The pair had moved to Phoenix for work in 1992, and did well in their careers. But their marriage struggled for various reasons, and the two divorced after seven years.

Over the next decade, they kept in touch on and off. A series of events they now term “miracles” kept reconnecting them: McCarthy’s car being broken into, Block having eye surgery, McCarthy being hospitalized after a car accident.
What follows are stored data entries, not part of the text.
(* ===== verification/ConvertNumber.v ===== *)
(** * Text to C numbers

    Models the numeric half of [odbc/text_data_converter.cpp]: the text of a
    result column converted to the integer, floating, bit and
    [SQL_NUMERIC_STRUCT] types of the application's buffer, and a
    [SQL_NUMERIC_STRUCT] parameter formatted back to text.

    A conversion is the value of type [Converted] it leaves: the return code,
    the object copied to the buffer, the indicator and the issue it assigns.
    The assignments through a null [indicator] or [issue] are the ones a caller
    does not see.  The C library's [strtold], [strtof] and [strtod] are the
    parameter [FloatLibrary]; the decimal path never reaches them. *)

From S2P Require Import Prelude Digits ScaledDecimal Unicode PgIeee.

(** ** Definitions *)

Inductive SQLRETURN := SQL_SUCCESS | SQL_SUCCESS_WITH_INFO | SQL_ERROR.

Module ConversionIssue.
Inductive t :=
| FractionalTruncation | NumericValueOutOfRange | InvalidCharacterValue | InvalidDatetimeFormat.
End ConversionIssue.

Inductive int_type :=
| SQLSCHAR | SQLCHAR | SQLSMALLINT | SQLUSMALLINT | SQLINTEGER | SQLUINTEGER | SQLBIGINT | SQLUBIGINT.

Definition int_width (T : int_type) : Z :=
  match T with
  | SQLSCHAR | SQLCHAR => 1
  | SQLSMALLINT | SQLUSMALLINT => 2
  | SQLINTEGER | SQLUINTEGER => 4
  | SQLBIGINT | SQLUBIGINT => 8
  end.

Definition is_signed (T : int_type) : bool :=
  match T with SQLSCHAR | SQLSMALLINT | SQLINTEGER | SQLBIGINT => true | _ => false end.

(** [std::numeric_limits<T>]. *)
Definition limit_digits (T : int_type) : Z := 8 * int_width T - (if is_signed T then 1 else 0).
Definition limit_max (T : int_type) : Z := 2 ^ limit_digits T - 1.
Definition limit_min (T : int_type) : Z := if is_signed T then - 2 ^ limit_digits T else 0.
Definition digits10 (T : int_type) : Z := limit_digits T * 643 / 2136.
Each incident brought them together, even though Block had started dating another woman and was preparing to propose.

Finally, on a full moon evening, McCarthy came over to Block’s home and they sat outside and talked about getting back together.
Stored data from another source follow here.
(** *** A server that accepts *)

Record Plug := { answers_ : list (option Z); plug_sent : bytes; plug_exposed : bytes; plug_secured : bool }.

#[export] Instance plug_peer : CancelPeer Plug := {|
  c_carrier _ := true;
  c_connect _ e := (e, Some tt);
  c_send data _ e :=
    ({| answers_ := answers_ e; plug_sent := plug_sent e ++ data;
        plug_exposed := plug_exposed e ++ (if plug_secured e then [] else data); plug_secured := plug_secured e |},
     Some (N.of_nat (length data), false));
  c_recv _ e :=
    match answers_ e with
    | Some b :: answers =>
        ({| answers_ := answers; plug_sent := plug_sent e; plug_exposed := plug_exposed e; plug_secured := plug_secured e |},
         Some (1%N, false, b))
    | _ => (e, Some (0%N, true, 0))
    end;
  c_start_tls _ := true;
  c_upgrade _ _ e :=
    ({| answers_ := answers_ e; plug_sent := plug_sent e; plug_exposed := plug_exposed e; plug_secured := true |}, Some tt);
  c_verified e := (e, plug_secured e);
  c_now e := (e, 0);
|}.

#[export, refine] Instance plug_watched : CancelWatched Plug :=
  {| c_sent := plug_sent; c_exposed := plug_exposed; c_protected := plug_secured |}.
Proof.
  all: try done.
  - intros data d e. cbn. split; [done|]. exists (length data). rewrite take_ge by done. split; [done|]. split; [done|].
    intros n eof [= <- _] _. by rewrite Nat2N.id.
  - intros d e. cbn. by destruct (answers_ e) as [|[] ?].
  - intros host d e e1 e2 [= <-] [= <-]. done.
Defined.

Definition plugged : Plug := {| answers_ := [Some (ch "S")]; plug_sent := []; plug_exposed := []; plug_secured := false |}.
Definition cancelled_plug : Plug := Eval vm_compute in (exchange true (str "db") [1; 2; 3; 4; 5; 6; 7; 8] 10 plugged).1.

Lemma cancel_key_protected_witness :
  (exists p, p `prefix_of` cancel_ssl_request /\ plug_exposed cancelled_plug = [] ++ p) /\
  plug_sent cancelled_plug = [] ++ cancel_ssl_request ++ [0; 0; 0; 16; 4; 210; 22; 46] ++ [1; 2; 3; 4; 5; 6; 7; 8].
Proof.
  destruct (cancel_key_protected (str "db") [1; 2; 3; 4; 5; 6; 7; 8] 10 plugged cancelled_plug true) as [H1 H2];
    [vm_compute; reflexivity|].
  split; [exact H1|exact (H2 eq_refl)].
Defined.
“It was after talking to her, I was just laying there one night — and it was really the Holy Spirit, there’s no ifs, ands, or buts about it — that just said, ‘If you do get married to this other lady, it’s just not going to be right.’”

After that, things fell into place. Block had already bought his Woodland home. McCarthy easily sold her home in Phoenix and got out of her work contract to move back with him. They remarried on July 29, 2012.

“Juliann coming to me and the Lord talking to me,” Block recalls, all seemed preordained. “Believe me, you know when the Holy Spirit is talking to you.”

“Whether it’s financial or spiritual, the whole thing, God has really directed my life even when I was making silly decisions.”

All in

Block wasn’t going to hold back anything in this second chance at marriage with McCarthy. If their two different faiths had been a stumbling block before, they weren’t going to be this time around. Block was ready to become Catholic.

He went through the RCIA process and joined the church at Easter 2013. After going through the annulment process for his first marriage, Block and McCarthy had their marriage convalidated, or blessed, in the Catholic Church on Valentine’s Day 2014.

Receiving Communion is very important to Block, and now as a Catholic he can do that at Mass, where he sees a higher reverence for the body and blood of Jesus Christ. “We’re really sharing the Lord and what he did for us,” he said. “Not being able to do that before just wasn’t right.”

“We get to live together in our faith, and I think that … solidifies us and helps us get through any difficulties that we have,” McCarthy said. “Having Dave be my partner in life and in the church has opened up the church for me.”

The two are happily involved in their small, close-knit parish at St. Philip.

“St. Philip’s is a pretty special community, just very accepting and very loving,” McCarthy said. “Our ability to be in that community with our friends and working together in our faith has strengthened us.”

Block fits right in.

“David is very effusive,” said Father Jerry Woodman, St. Philip’s former pastor, who now leads its Hispanic ministry. “He is one of our best greeters. And he’s a hugger.”

“Even the most standoffish person, he can somehow get through. He’s just one of those ‘really glad to see you’ people.”

Father Woodman recalls how Block has challenged older kids at the parish to recite Scripture verses by heart, offering them a small financial incentive if they can.

Because Block had such an active faith as a child and teen, he feels it’s essential to help provide that for young members of the church today. That’s why he’s gotten into teaching faith formation classes.

From his Protestant-raised perspective, Block wishes Catholics had “a more personal relationship with Jesus,” dove deeper into the Bible, and embraced spontaneous prayer more. But he thinks that in essence, the differences between Catholics and Protestants come down to “a big misunderstanding.”

“Protestants and Catholics are not that far away. They really aren’t,” he said. “I think we’re all believers.”

Block and McCarthy believe God guided them back together, and to take in the two small children they are fostering.

“To me it’s an expression that they live the message, that they live the Gospel — it’s a testimony of their faith,” Father Mkuzi said of their being foster parents.

“We are open to them staying here for as long as they need us,” McCarthy said. “As long as they need us, this is their home.”